Начало этому еще в 1930-е гг. положила социальная история, развивавшаяся прежде всего во Франции (школа «Анналов»), затем последовали экономическая история и связанная с нею клиометрия, история повседневности, история детства, верований, вкусов и т. д. Даже самая общая характеристика развития социальной истории в Германии, Великобритании или Франции потребовала бы отдельной обширной статьи. Несомненным было влияние марксизма, но наряду с ним историки обращались кто к Дюркгейму и Симиану, кто к Веберу; «история ментальностей» создавалась с учетом доктрин современной психологии – от психоанализа до когнитивной психологии. Переход от «событийной истории» и всей прежней histoire historisante 128 с ее сосредоточенностью на политической, дипломатической и военной истории, осуществленный основоположниками школы «Анналов» (Л. Февр, Ф. Бродель и др.), не был, конечно, разрывом со всей предшествующей историографией, как это нередко утверждали ее представители.
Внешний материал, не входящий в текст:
Lemma run_freerange_loop (n : nat) fuel s l p vend :
  KERNBASE < end_ -> kinv s l -> p mod 4096 = 0 -> end_ <= p ->
  p + 4096 * Z.of_nat n <= vend < p + 4096 * (Z.of_nat n + 1) -> vend <= KERNBASE + PHYSTOP ->
  (n <= fuel)%nat -> (forall x, x ∈ l -> x < p \/ vend <= x) ->
  exists s', freerange_loop fuel p vend s = Ret tt s' /\ kinv s' (range_pages p n ++ l).
Proof.
  intros He. revert fuel s l p. induction n as [|n IH]; intros fuel s l p Hk Ha Hp Hv Htop Hf Hd.
  - exists s. split; [|done]. destruct fuel; cbn [freerange_loop]; unfold PGSIZE;
      by rewrite (proj2 (Z.leb_gt _ _)) by lia.
  - destruct fuel as [|fuel]; [lia|]. cbn [freerange_loop]. unfold PGSIZE.
    rewrite (proj2 (Z.leb_le _ _)) by lia.
    destruct (run_kfree s l p) as (s1 & R1 & Hk1 & _); auto.
    { unfold page_ok. lia. }
    { intros Hin. apply Hd in Hin. lia. }
    rewrite (bind_run _ _ _ _ _ R1).
    destruct (IH fuel s1 (p :: l) (p + 4096)) as (s2 & R2 & Hk2); auto; try lia; [dlia| |].
    { intros x [->|Hx]%elem_of_cons; [lia|]. apply Hd in Hx. lia. }
    exists s2. split; [done|]. rewrite range_pages_S, <- app_assoc. done.
Qed.

Lemma run_freerange s l vstart vend :
  KERNBASE < end_ -> kinv s l -> end_ <= vstart <= vend -> vend <= KERNBASE + PHYSTOP ->
  (forall x, x ∈ l -> x < vstart \/ vend <= x) ->
  exists s' n, freerange vstart vend s = Ret tt s' /\
    kinv s' (range_pages (PGROUNDUP vstart) n ++ l) /\
    (forall x, x ∈ range_pages (PGROUNDUP vstart) n <-> x mod 4096 = 0 /\ vstart <= x /\ x + 4096 <= vend).
Proof.
  intros He Hk Hv Htop Hd. unfold KERNBASE, PHYSTOP in *.
  rewrite PGROUNDUP_eq by lia. set (p := (vstart + 4095) / 4096 * 4096).
  assert (Hp : p mod 4096 = 0 /\ vstart <= p < vstart + 4096) by (unfold p; dlia).
  set (n := Z.to_nat ((vend - p) / 4096)).
  assert (Hn : vend < p \/ p + 4096 * Z.of_nat n <= vend < p + 4096 * (Z.of_nat n + 1)) by (unfold n; dlia).
  assert (Hrange : forall x, x ∈ range_pages p n <-> x mod 4096 = 0 /\ vstart <= x /\ x + 4096 <= vend).
  { intros x. rewrite elem_of_range. split.
    - intros (i & Hi & ->). destruct Hn; [unfold n in Hi; dlia|dlia].
    - intros (H1 & H2 & H3). exists (Z.to_nat ((x - p) / 4096)). dlia. }
  destruct Hn as [Hn|Hn].
  - exists s, n. assert (n = 0%nat) as E by (unfold n; dlia). split_and!; [|by rewrite E|done].
    unfold freerange. rewrite PGROUNDUP_eq by lia. fold p.
    destruct (Z.to_nat (vend / PGSIZE)); cbn [freerange_loop]; unfold PGSIZE; by rewrite (proj2 (Z.leb_gt _ _)) by lia.
  - destruct (run_freerange_loop n (Z.to_nat (vend / PGSIZE)) s l p vend) as (s' & R & Hk'); auto; try lia.
    { unfold PGSIZE. dlia. } { intros x Hx. apply Hd in Hx. lia. }
    exists s', n. split_and!; auto. unfold freerange. rewrite PGROUNDUP_eq by lia. exact R.
Qed.

(** ** Who owns which page

    The allocator and its clients: a client calls kalloc, frees a page it owns,
    or writes anywhere inside the pages it owns. *)
Inductive kstep : kst * gset Z -> kst * gset Z -> Prop :=
| KAlloc s O p s' : kalloc s = Ret p s' -> p <> 0 -> kstep (s, O) (s', {[p]} ∪ O)
| KFree s O v s' : v ∈ O -> kfree v s = Ret tt s' -> kstep (s, O) (s', O ∖ {[v]})
| KWrite s O a b : page_of a ∈ O -> kstep (s, O) (set_mem (mset (k_mem s) a b) s, O).

Record exclusive (n : nat) (s : kst) (O : gset Z) (l : list Z) : Prop := {
  ex_kinv : kinv s l;
  ex_own : forall p, p ∈ O -> page_ok p;
  ex_disj : forall p, p ∈ O -> p ∉ l;
  ex_count : (size O + length l = n)%nat
}.

Lemma kstep_exclusive n c c' l :
  KERNBASE < end_ -> kstep c c' -> exclusive n (fst c) (snd c) l -> exists l', exclusive n (fst c') (snd c') l'.
Proof.
  intros He [s O p s' R Hp|s O v s' Hv R|s O a b Ha] [Hk Ho Hd Hc]; cbn [fst snd] in *.
  - destruct l as [|q l]; [rewrite run_kalloc_nil in R by done; congruence|].
    destruct (run_kalloc_cons s q l Hk) as [R' Hk']. rewrite R' in R. injection R as Eq Es. subst q s'.
    exists l. pose proof (ki_nodup _ _ Hk) as [Hn _]%NoDup_cons.
    constructor; [done| | |].
    + intros x [->%elem_of_singleton|Hx]%elem_of_union; [|by apply Ho].
      by pose proof (ki_pages _ _ Hk) as [? _]%Forall_cons.
    + intros x [->%elem_of_singleton|Hx]%elem_of_union; [done|]. intros Hl. apply (Hd x Hx). by right.
    + rewrite size_union by (intros x ->%elem_of_singleton Hx; apply (Hd p Hx); left).
      rewrite size_singleton. cbn in Hc. lia.
  - destruct (run_kfree s l v He Hk) as (s1 & R1 & Hk1 & _); [by apply Ho|by apply Hd|].
    rewrite R1 in R. injection R as Es. subst s'. exists (v :: l). constructor; [done| | |].
    + intros x [Hx _]%elem_of_difference. by apply Ho.
    + intros x [Hx Hn]%elem_of_difference [->|Hl]%elem_of_cons; [by apply Hn, elem_of_singleton|].
      by apply (Hd x).
    + cbn. rewrite size_difference by (intros x ->%elem_of_singleton; done). rewrite size_singleton.
      assert (size O <> 0%nat); [|lia]. intros E%size_empty_inv. set_solver.
  - exists l. constructor; auto. apply (kinv_same (fun q => q = page_of a)); [done| |].
    + intros x Hx. apply mset_ne. congruence.
    + intros q Hq ->. by apply (Hd (page_of a)).
Qed.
Они сами многое переняли у Вебера и Зомбарта, да и нелепо настаивать на том, что историей институтов ранее никто не занимался – достаточно вспомнить наших В. О. Ключевского или М. И. Ростовцева. Тем не менее изменения были существенными, они поменяли само представление членов этого научного цеха о своей работе. Прошлому стали задавать вопросы, которые были навеяны проблематикой других социальных наук. Ф. Бродель призывал историков научиться говорить языками всех остальных наук о человеке 129 .
128
«Историзирующая история» (фр.) – термин историка и философа Анри Берра, издателя «Журнала синтеза» – одного из важнейших периодических изданий, в первой трети XX в. освещавших дискуссии о природе гуманитарного и, в частности, исторического знания. По выражению Люсьена Февра, круг занятий «историзирующего историка», по сути, органичен лишь двумя операциями: «сначала установить факты, потом пустить их в дело». Л. Февр резко критикует такое понимание задач истории и настаивает на теоретическом осмыслении: по его мнению, «без предварительной, заранее разработанной теории невозможна никакая научная работа», само понятие факта нуждается в критике и уточнении, а «историк, отказывающийся осмыслить тот или иной человеческий факт, историк, проповедующий слепое и безоговорочное подчинение этим фактам, словно они не были сфабрикованы им самим, не были заранее избраны во всех значениях этого слова (а он не может не избирать их), – такой историк может считаться разве что подмастерьем, пусть даже превосходным. Но звания историка он не заслуживает» (Февр Л. Историзирующая история. О чуждой для нас форме истории // Его же. Бои за историю / Пер. с фр. А. Л. Бобовича, М. А. Бобовича, Ю. Н. Стефанова / А. Я. Гуревич (отв. ред.), Д. Э. Харитонович (коммент.). М.: Наука, 1991. С. 68, 69, 70) – Примеч. ред..
129
Braudel F. 'Ecrits sur l’histoire. P.: Flammarion, 1969. P. 78–83.